Segment Start: Available data
Lemma staged_shown fs place data : well_formed fs -> names fs !! place = None ->
  shown place data (fresh_inode fs) (staged fs place data).
Proof. intros Hwf Hf. split_and!; [by apply lookup_insert_eq|by apply lookup_insert_eq|by apply nlink_staged]. Qed.
Lemma unpublished_free fs temporary st place : unpublished fs temporary st -> place <> temporary ->
  free_in place fs -> free_in place st.
Proof. unfold free_in. intros Hu Hne Hf. by rewrite (unpublished_names _ _ _ _ Hu Hne). Qed.
Lemma staged_free fs place data other : free_in other fs -> other <> place -> free_in other (staged fs place data).
Proof. unfold free_in. cbn. intros Hf Hne. by rewrite lookup_insert_ne. Qed.
Lemma unpublished_frees fs temporary l place : Forall (unpublished fs temporary) l -> place <> temporary ->
  free_in place fs -> Forall (free_in place) l.
Proof. intros Hl Hne Hf. eapply Forall_impl; [exact Hl|]. intros st Hst. by eapply unpublished_free. Qed.

Lemma unpublished_all_grow fs temporary l : well_formed fs -> free_in temporary fs -> Forall (unpublished fs temporary) l -> Forall (grows fs) l.
Proof. intros Hwf Hf Hl. eapply Forall_impl; [exact Hl|]. intros st Hst. by eapply unpublished_grows. Qed.

(** The disk a run leaves is one of the states it went through, or the first one. *)
Lemma goes_left {E A} (P : Fs -> Prop) (c : io E A) s r s' through :
  goes c s r s' through -> Forall P through -> P (disk s) -> P (disk s').
Proof. intros [_ _ ->] Ht Hs. destruct Ht; done. Qed.

End Stage.

(** ** The gateway's part of the protocol *)

Section Protocol.
  Context {PR : Process} {DC : DocumentCodec} (Humask : N.land 384 umask = 0%N).
  Context {B : Type} (rf dir : path) (fs : Fs) (R TR E TE : list string).
  Context (Hready : publishable fs rf dir R TR) (Herror : publishable fs (startup_error_path rf) dir E TE).
  Context (Hdistinct : NoDup [R; TR; E; TE]).

Lemma places_distinct : (R <> E /\ R <> TR /\ R <> TE) /\ (E <> TR /\ E <> TE /\ TE <> TR).
Proof using Hdistinct. pose proof Hdistinct as Hd. rewrite !NoDup_cons, !not_elem_of_cons in Hd. intuition congruence. Qed.

(** Reporting a failure, whatever the first publication left. *)
Lemma report_history code s0 : unpublished fs TR (disk s0) -> Forall (free_in R) (history s0) -> Forall (free_in E) (history s0) ->
  Forall (grows fs) (history s0) -> current s0 ->
  exists s, run_io (_ ← attempt (F:=anyhow) (write_startup_error_file rf code); mret (Err code : result StartupErrorCode B)) s0
            = (Ok (Err code), s)
  /\ current s /\ Forall (grows fs) (history s) /\ Forall (free_in R) (history s)
  /\ (Forall (free_in E) (history s)
      \/ exists data, startup_error_to_vec code = Ok data /\ appears E data (history s) /\ exists i, shown E data i (disk s)).
Proof using Hready Herror Hdistinct Humask.
  destruct places_distinct as [(H1 & H2 & H3) (H4 & H5 & H6)]. intros Hd HR HE Hgr Hcur.
  pose proof (proj1 (pub_free _ _ _ _ _ Hready)) as HfR. pose proof (proj2 (pub_free _ _ _ _ _ Hready)) as HfTR.
  pose proof (proj1 (pub_free _ _ _ _ _ Herror)) as HfE.
  pose proof (publishable_later _ _ _ _ _ _ _ Herror HfTR Hd H4 H6) as Hlater.
  pose proof (unpublished_free _ _ _ _ Hd H2 HfR) as HfR'. pose proof (proj1 (pub_free _ _ _ _ _ Hlater)) as HfE'.
  destruct (write_private_json_goes Humask _ _ _ _ _ Hlater (startup_error_to_vec code) s0 eq_refl) as (r & s & through & done & data & Hg & Hpub & Hr).
  apply publication_states in Hpub.
  pose proof (goes_current _ _ _ _ _ Hg Hcur) as Hcur'. destruct Hg as [Hg1 Hg2 Hg3].
  assert (Hstep : forall st, grows (disk s0) st -> grows fs st).
  { intros st. apply grows_trans. exact (unpublished_grows _ _ _ (pub_well_formed _ _ _ _ _ Hready) HfTR Hd). }
  pose proof (pub_well_formed _ _ _ _ _ Hlater) as Hwf'. pose proof (proj2 (pub_free _ _ _ _ _ Hlater)) as HfTE.
  exists s. split.
  { rewrite run_bind, run_attempt. unfold write_startup_error_file. rewrite run_bind, Hg1. by destruct r. }
  split; [done|]. rewrite Hg2. destruct done; [destruct Hr as [He ->], Hpub as (pre & -> & Hpre)|destruct Hr as (e & -> & _); rename Hpub into Ht].
  - split_and!; [|apply Forall_app_2; [constructor; [by apply staged_free|by eapply unpublished_frees]|done]|right].
    { apply Forall_app_2; [|done]. eapply Forall_impl; [|exact Hstep].
      constructor; [by apply staged_grows|by eapply unpublished_all_grow]. }
    exists data. split_and!; [exact He| |eexists; rewrite Hg3; by apply staged_shown].
    eexists _, [_], (pre ++ history s0). split_and!; [done|done|constructor; [by apply staged_shown|done]|].
    apply Forall_app_2; [by eapply unpublished_frees|done].
  - split_and!; [|apply Forall_app_2; [by eapply unpublished_frees|done]|left; apply Forall_app_2; [by eapply unpublished_frees|done]].
    apply Forall_app_2; [|done]. eapply Forall_impl; [by eapply unpublished_all_grow|exact Hstep].
Qed.

(** The answer given to the caller, and what of the two documents the history shows. *)
Lemma publish_history (outcome : result StartupErrorCode (ReadyFile * B)) (script : list answer) :
  let '(r, s) := run_io (publish rf outcome) (boot fs script) in
  current s /\ Forall (grows fs) (history s) /\
  match r with
  | Ok (Ok b) => exists ready data, outcome = Ok (ready, b) /\ ready_to_vec ready = Ok data
      /\ appears R data (history s) /\ (exists i, shown R data i (disk s)) /\ Forall (free_in E) (history s)
  | Ok (Err code) =>
      code = match outcome with Err c => c | Ok _ => GatewayStartFailed end
      /\ Forall (free_in R) (history s)
      /\ (Forall (free_in E) (history s)
          \/ exists data, startup_error_to_vec code = Ok data /\ appears E data (history s) /\ exists i, shown E data i (disk s))
  | Err _ => False
  end.
Proof using Hready Herror Hdistinct Humask.
  destruct places_distinct as [(H1 & H2 & H3) (H4 & H5 & H6)].
  pose proof (proj1 (pub_free _ _ _ _ _ Hready)) as HfR. pose proof (proj1 (pub_free _ _ _ _ _ Herror)) as HfE.
  pose proof (pub_well_formed _ _ _ _ _ Hready) as Hwf.
  unfold publish. destruct outcome as [[ready b]|code].
  2: { rewrite run_bind. destruct (report_history code (boot fs script)) as (s & Hs & Hc & Hg & HR & HE); [constructor|by repeat constructor..|repeat constructor; apply grows_refl|done|].
       cbn [run_io mret io_ret]. rewrite Hs. auto. }
  destruct (write_private_json_goes Humask _ _ _ _ _ Hready (ready_to_vec ready) (boot fs script) eq_refl) as (r & s1 & through & done & data & Hgo & Hpub & Hr).
  apply publication_states in Hpub.
  pose proof (goes_current _ _ _ _ _ Hgo eq_refl) as Hcur. destruct Hgo as [Hg1 Hg2 Hg3].
  rewrite !run_bind, run_attempt. unfold write_ready_file. rewrite Hg1. cbn [fst snd].
  destruct done; [destruct Hr as [He ->], Hpub as (pre & -> & Hpre)|destruct Hr as (e & -> & He); rename Hpub into Ht].
  - cbn [run_io mret io_ret]. split; [done|]. split.
    { rewrite Hg2. apply Forall_app_2; [|repeat constructor; apply grows_refl].
      constructor; [by apply staged_grows|eapply (unpublished_all_grow fs TR); [done|apply (pub_free _ _ _ _ _ Hready)|done]]. }
    exists ready, data. split_and!; [done|done| | |].
    + rewrite Hg2. eexists _, [_], (pre ++ [fs]). split_and!; [done|done|constructor; [by apply staged_shown|done]|].
      apply Forall_app_2; [by eapply unpublished_frees|by repeat constructor].
    + eexists. rewrite Hg3. by apply staged_shown.
    + rewrite Hg2. apply Forall_app_2; [constructor; [by apply staged_free|by eapply unpublished_frees]|by repeat constructor].
  - cbn [run_io mret io_ret]. rewrite (classify_plain _ He).
    destruct (report_history GatewayStartFailed s1) as (s & Hs & Hc & Hg & HR & HE).
    + rewrite Hg3. destruct Ht; [constructor|done].
    + rewrite Hg2. apply Forall_app_2; [by eapply unpublished_frees|by repeat constructor].
    + rewrite Hg2. apply Forall_app_2; [by eapply unpublished_frees|by repeat constructor].
    + rewrite Hg2. apply Forall_app_2; [|repeat constructor; apply grows_refl].
      eapply (unpublished_all_grow fs TR); [done|apply (pub_free _ _ _ _ _ Hready)|done].
    + done.
    + rewrite Hs. auto.
Qed.

End Protocol.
Segment End: Available data
Brief ->
Write down again the exact lines running from the beginning of the data to the line containing "Proof. unfold free_in. intros", with both ends included.

Task response ->
Lemma staged_shown fs place data : well_formed fs -> names fs !! place = None ->
  shown place data (fresh_inode fs) (staged fs place data).
Proof. intros Hwf Hf. split_and!; [by apply lookup_insert_eq|by apply lookup_insert_eq|by apply nlink_staged]. Qed.
Lemma unpublished_free fs temporary st place : unpublished fs temporary st -> place <> temporary ->
  free_in place fs -> free_in place st.
Proof. unfold free_in. intros Hu Hne Hf. by rewrite (unpublished_names _ _ _ _ Hu Hne). Qed.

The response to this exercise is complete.